#### WHAT IS EXPECTED
Copy nothing from the entries below except the lines from the one containing "unfold fmt1. destruct (Qlt_le_dec q 0)." through the one containing "by (intros z; unfold Qeq; simpl; lia).", and copy those exactly.

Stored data
- - -

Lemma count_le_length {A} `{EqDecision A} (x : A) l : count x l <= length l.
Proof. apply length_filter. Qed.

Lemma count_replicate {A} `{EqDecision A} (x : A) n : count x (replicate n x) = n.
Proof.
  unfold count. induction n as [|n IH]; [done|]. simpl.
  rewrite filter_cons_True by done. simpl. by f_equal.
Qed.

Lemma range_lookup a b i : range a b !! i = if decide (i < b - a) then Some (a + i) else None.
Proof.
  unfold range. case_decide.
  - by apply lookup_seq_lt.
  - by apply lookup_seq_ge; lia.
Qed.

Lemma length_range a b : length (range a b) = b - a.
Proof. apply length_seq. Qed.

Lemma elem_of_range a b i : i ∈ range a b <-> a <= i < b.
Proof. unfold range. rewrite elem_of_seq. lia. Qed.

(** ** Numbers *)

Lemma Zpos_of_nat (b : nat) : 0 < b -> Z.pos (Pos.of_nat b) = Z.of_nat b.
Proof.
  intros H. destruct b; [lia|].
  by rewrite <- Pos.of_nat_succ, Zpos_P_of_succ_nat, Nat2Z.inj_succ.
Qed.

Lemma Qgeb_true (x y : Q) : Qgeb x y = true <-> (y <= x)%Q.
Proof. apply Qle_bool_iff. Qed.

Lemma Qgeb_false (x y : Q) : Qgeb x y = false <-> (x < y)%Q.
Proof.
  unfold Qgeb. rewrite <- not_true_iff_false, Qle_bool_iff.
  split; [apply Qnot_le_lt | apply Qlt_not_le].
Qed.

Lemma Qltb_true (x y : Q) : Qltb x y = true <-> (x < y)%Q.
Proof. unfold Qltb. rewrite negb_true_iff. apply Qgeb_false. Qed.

- - -

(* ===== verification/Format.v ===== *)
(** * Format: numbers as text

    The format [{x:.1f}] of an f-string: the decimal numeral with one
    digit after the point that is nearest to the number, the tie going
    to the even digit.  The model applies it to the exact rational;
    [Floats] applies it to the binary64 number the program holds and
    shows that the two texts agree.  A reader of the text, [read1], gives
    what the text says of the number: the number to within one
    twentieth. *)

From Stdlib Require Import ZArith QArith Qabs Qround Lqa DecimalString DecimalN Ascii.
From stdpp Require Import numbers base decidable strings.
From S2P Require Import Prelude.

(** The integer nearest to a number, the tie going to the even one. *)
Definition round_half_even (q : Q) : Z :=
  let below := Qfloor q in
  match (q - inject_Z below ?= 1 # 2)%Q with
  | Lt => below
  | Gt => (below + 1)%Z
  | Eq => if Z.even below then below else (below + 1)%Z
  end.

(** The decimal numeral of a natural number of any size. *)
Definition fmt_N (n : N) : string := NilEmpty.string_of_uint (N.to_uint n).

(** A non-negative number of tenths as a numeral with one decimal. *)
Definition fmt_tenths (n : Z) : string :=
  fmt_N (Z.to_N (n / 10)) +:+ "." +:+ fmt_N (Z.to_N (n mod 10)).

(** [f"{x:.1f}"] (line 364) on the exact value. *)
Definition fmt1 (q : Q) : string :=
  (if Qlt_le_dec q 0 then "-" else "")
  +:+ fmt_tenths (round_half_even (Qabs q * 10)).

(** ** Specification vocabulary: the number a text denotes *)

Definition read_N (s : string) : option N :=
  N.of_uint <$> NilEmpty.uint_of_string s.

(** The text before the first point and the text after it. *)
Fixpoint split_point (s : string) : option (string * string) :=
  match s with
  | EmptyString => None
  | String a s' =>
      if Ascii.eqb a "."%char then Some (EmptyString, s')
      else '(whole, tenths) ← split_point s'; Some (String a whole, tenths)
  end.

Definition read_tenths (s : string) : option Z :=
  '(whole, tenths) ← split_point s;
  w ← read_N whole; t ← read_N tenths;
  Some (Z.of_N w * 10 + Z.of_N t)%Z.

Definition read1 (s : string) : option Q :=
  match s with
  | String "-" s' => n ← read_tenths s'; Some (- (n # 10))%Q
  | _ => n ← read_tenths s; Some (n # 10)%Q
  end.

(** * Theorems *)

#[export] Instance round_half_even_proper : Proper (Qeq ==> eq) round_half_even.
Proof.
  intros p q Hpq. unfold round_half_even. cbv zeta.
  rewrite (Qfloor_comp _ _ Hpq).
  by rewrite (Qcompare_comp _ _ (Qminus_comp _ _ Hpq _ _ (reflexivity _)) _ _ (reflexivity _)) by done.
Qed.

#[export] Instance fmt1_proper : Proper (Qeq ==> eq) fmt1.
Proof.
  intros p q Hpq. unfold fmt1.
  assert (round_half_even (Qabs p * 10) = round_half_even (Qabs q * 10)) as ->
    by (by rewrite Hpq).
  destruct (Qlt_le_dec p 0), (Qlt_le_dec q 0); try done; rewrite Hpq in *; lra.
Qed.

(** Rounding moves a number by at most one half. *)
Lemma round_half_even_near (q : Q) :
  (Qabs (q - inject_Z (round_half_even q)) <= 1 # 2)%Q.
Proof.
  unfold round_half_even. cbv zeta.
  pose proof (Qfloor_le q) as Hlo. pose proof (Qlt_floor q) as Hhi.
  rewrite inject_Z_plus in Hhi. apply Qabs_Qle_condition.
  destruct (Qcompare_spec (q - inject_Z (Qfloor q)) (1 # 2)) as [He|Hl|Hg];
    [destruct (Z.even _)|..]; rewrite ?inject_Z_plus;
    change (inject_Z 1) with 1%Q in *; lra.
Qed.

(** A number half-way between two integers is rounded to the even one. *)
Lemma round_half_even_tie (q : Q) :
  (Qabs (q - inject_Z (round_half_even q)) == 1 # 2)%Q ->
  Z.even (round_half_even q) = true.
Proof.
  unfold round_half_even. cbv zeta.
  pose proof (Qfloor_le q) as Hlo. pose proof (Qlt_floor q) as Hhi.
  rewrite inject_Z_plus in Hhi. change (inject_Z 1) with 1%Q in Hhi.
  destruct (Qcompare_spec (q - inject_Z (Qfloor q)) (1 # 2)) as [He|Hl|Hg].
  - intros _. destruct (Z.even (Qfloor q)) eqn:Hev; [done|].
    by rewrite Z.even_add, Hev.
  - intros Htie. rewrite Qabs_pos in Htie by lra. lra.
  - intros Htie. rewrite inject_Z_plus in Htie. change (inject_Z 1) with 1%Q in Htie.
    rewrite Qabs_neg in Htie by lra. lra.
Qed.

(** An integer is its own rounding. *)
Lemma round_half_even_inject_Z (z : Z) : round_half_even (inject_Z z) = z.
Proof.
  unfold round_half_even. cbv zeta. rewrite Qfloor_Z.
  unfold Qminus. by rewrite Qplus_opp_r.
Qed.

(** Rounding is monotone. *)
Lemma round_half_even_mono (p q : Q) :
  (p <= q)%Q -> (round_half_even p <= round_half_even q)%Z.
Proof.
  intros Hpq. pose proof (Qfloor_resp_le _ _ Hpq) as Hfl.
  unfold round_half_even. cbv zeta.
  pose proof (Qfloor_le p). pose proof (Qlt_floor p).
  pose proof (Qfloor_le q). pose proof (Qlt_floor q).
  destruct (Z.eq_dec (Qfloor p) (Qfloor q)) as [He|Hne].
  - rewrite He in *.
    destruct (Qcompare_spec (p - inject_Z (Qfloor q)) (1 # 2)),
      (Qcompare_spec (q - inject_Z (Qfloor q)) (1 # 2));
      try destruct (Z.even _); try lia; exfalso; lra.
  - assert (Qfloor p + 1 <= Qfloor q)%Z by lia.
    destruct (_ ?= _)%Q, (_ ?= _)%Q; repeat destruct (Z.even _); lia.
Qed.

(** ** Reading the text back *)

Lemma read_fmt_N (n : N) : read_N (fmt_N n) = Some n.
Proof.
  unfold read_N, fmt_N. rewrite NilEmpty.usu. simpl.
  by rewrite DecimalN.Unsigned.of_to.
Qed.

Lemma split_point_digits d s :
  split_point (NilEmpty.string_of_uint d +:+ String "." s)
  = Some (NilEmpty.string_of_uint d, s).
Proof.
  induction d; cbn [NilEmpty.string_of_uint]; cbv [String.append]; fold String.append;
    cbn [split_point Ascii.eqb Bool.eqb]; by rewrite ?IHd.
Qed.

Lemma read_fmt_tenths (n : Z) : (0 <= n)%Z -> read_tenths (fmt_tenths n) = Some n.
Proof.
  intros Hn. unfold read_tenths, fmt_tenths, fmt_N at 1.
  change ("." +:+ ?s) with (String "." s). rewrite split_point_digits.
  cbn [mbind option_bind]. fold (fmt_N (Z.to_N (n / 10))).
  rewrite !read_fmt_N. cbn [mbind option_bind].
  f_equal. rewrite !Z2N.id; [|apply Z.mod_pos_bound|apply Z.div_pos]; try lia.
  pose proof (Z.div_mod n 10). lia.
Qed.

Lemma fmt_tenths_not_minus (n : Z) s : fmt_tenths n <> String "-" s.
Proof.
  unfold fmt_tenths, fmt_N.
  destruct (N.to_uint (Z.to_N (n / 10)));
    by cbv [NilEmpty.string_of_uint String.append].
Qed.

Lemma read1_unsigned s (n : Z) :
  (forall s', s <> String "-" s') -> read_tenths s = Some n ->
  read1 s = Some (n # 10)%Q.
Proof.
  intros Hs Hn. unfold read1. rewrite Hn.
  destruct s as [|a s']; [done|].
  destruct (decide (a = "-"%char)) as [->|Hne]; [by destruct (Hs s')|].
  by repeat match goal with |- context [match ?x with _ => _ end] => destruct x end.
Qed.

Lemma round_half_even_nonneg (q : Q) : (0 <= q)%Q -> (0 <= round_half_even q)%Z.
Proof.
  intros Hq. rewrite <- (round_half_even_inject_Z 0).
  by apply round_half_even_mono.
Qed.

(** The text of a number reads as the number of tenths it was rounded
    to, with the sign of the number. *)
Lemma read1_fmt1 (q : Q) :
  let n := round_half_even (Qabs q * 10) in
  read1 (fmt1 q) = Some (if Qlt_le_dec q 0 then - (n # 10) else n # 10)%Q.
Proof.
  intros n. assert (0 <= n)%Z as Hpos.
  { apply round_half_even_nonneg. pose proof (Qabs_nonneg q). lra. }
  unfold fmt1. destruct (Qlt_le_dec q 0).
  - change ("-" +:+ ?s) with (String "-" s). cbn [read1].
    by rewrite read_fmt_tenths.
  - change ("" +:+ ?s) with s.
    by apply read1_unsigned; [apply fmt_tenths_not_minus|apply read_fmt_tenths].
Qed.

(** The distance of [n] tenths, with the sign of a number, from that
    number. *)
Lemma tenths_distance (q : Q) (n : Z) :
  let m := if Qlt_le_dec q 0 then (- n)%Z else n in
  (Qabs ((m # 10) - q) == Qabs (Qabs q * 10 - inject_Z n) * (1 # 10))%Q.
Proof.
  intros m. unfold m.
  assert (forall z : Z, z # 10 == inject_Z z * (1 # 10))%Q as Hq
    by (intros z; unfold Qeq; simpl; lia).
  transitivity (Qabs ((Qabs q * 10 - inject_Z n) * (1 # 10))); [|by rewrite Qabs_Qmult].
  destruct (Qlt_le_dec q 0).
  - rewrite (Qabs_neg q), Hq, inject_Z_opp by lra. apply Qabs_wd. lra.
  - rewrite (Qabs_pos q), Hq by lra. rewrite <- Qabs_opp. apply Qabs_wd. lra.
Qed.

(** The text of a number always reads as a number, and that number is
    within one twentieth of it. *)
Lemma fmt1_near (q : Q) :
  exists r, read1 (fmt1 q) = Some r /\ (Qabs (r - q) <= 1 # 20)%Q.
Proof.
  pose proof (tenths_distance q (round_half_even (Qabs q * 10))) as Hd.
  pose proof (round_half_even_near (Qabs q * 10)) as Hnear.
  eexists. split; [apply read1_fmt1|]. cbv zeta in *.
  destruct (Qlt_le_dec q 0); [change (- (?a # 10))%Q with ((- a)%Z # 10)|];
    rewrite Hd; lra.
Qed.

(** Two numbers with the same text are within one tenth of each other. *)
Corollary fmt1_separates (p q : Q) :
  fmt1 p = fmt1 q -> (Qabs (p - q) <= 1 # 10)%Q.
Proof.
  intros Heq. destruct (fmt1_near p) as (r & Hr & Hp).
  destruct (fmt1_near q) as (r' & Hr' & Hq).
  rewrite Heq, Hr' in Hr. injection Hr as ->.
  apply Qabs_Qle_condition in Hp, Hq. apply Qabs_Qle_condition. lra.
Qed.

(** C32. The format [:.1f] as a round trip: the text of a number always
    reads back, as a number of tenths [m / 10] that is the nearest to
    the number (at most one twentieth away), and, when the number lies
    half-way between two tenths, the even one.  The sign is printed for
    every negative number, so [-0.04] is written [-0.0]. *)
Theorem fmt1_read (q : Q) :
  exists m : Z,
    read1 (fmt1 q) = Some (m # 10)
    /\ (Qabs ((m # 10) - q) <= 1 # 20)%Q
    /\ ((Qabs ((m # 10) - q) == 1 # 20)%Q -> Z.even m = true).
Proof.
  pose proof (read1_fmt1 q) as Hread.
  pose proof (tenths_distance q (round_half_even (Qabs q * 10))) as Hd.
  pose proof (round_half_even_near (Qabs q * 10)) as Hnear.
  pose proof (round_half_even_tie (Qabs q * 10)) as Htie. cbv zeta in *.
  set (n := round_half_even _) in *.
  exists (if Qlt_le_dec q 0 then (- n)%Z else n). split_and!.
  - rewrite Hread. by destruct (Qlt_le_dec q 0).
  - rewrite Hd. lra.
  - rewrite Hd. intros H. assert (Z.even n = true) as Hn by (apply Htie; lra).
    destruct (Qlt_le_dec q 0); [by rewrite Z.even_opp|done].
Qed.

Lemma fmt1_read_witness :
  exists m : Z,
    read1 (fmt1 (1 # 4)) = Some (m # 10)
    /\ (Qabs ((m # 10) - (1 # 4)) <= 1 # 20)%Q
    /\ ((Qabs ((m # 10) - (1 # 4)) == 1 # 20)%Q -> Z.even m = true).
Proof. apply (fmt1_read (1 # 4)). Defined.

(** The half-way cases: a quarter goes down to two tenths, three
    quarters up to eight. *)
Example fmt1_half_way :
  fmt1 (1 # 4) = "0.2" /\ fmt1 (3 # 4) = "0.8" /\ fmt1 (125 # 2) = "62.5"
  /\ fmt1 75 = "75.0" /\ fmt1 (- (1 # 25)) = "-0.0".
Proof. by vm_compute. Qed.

- - -

#### SOLUTION
  unfold fmt1. destruct (Qlt_le_dec q 0).
  - change ("-" +:+ ?s) with (String "-" s). cbn [read1].
    by rewrite read_fmt_tenths.
  - change ("" +:+ ?s) with s.
    by apply read1_unsigned; [apply fmt_tenths_not_minus|apply read_fmt_tenths].
Qed.

(** The distance of [n] tenths, with the sign of a number, from that
    number. *)
Lemma tenths_distance (q : Q) (n : Z) :
  let m := if Qlt_le_dec q 0 then (- n)%Z else n in
  (Qabs ((m # 10) - q) == Qabs (Qabs q * 10 - inject_Z n) * (1 # 10))%Q.
Proof.
  intros m. unfold m.
  assert (forall z : Z, z # 10 == inject_Z z * (1 # 10))%Q as Hq
    by (intros z; unfold Qeq; simpl; lia).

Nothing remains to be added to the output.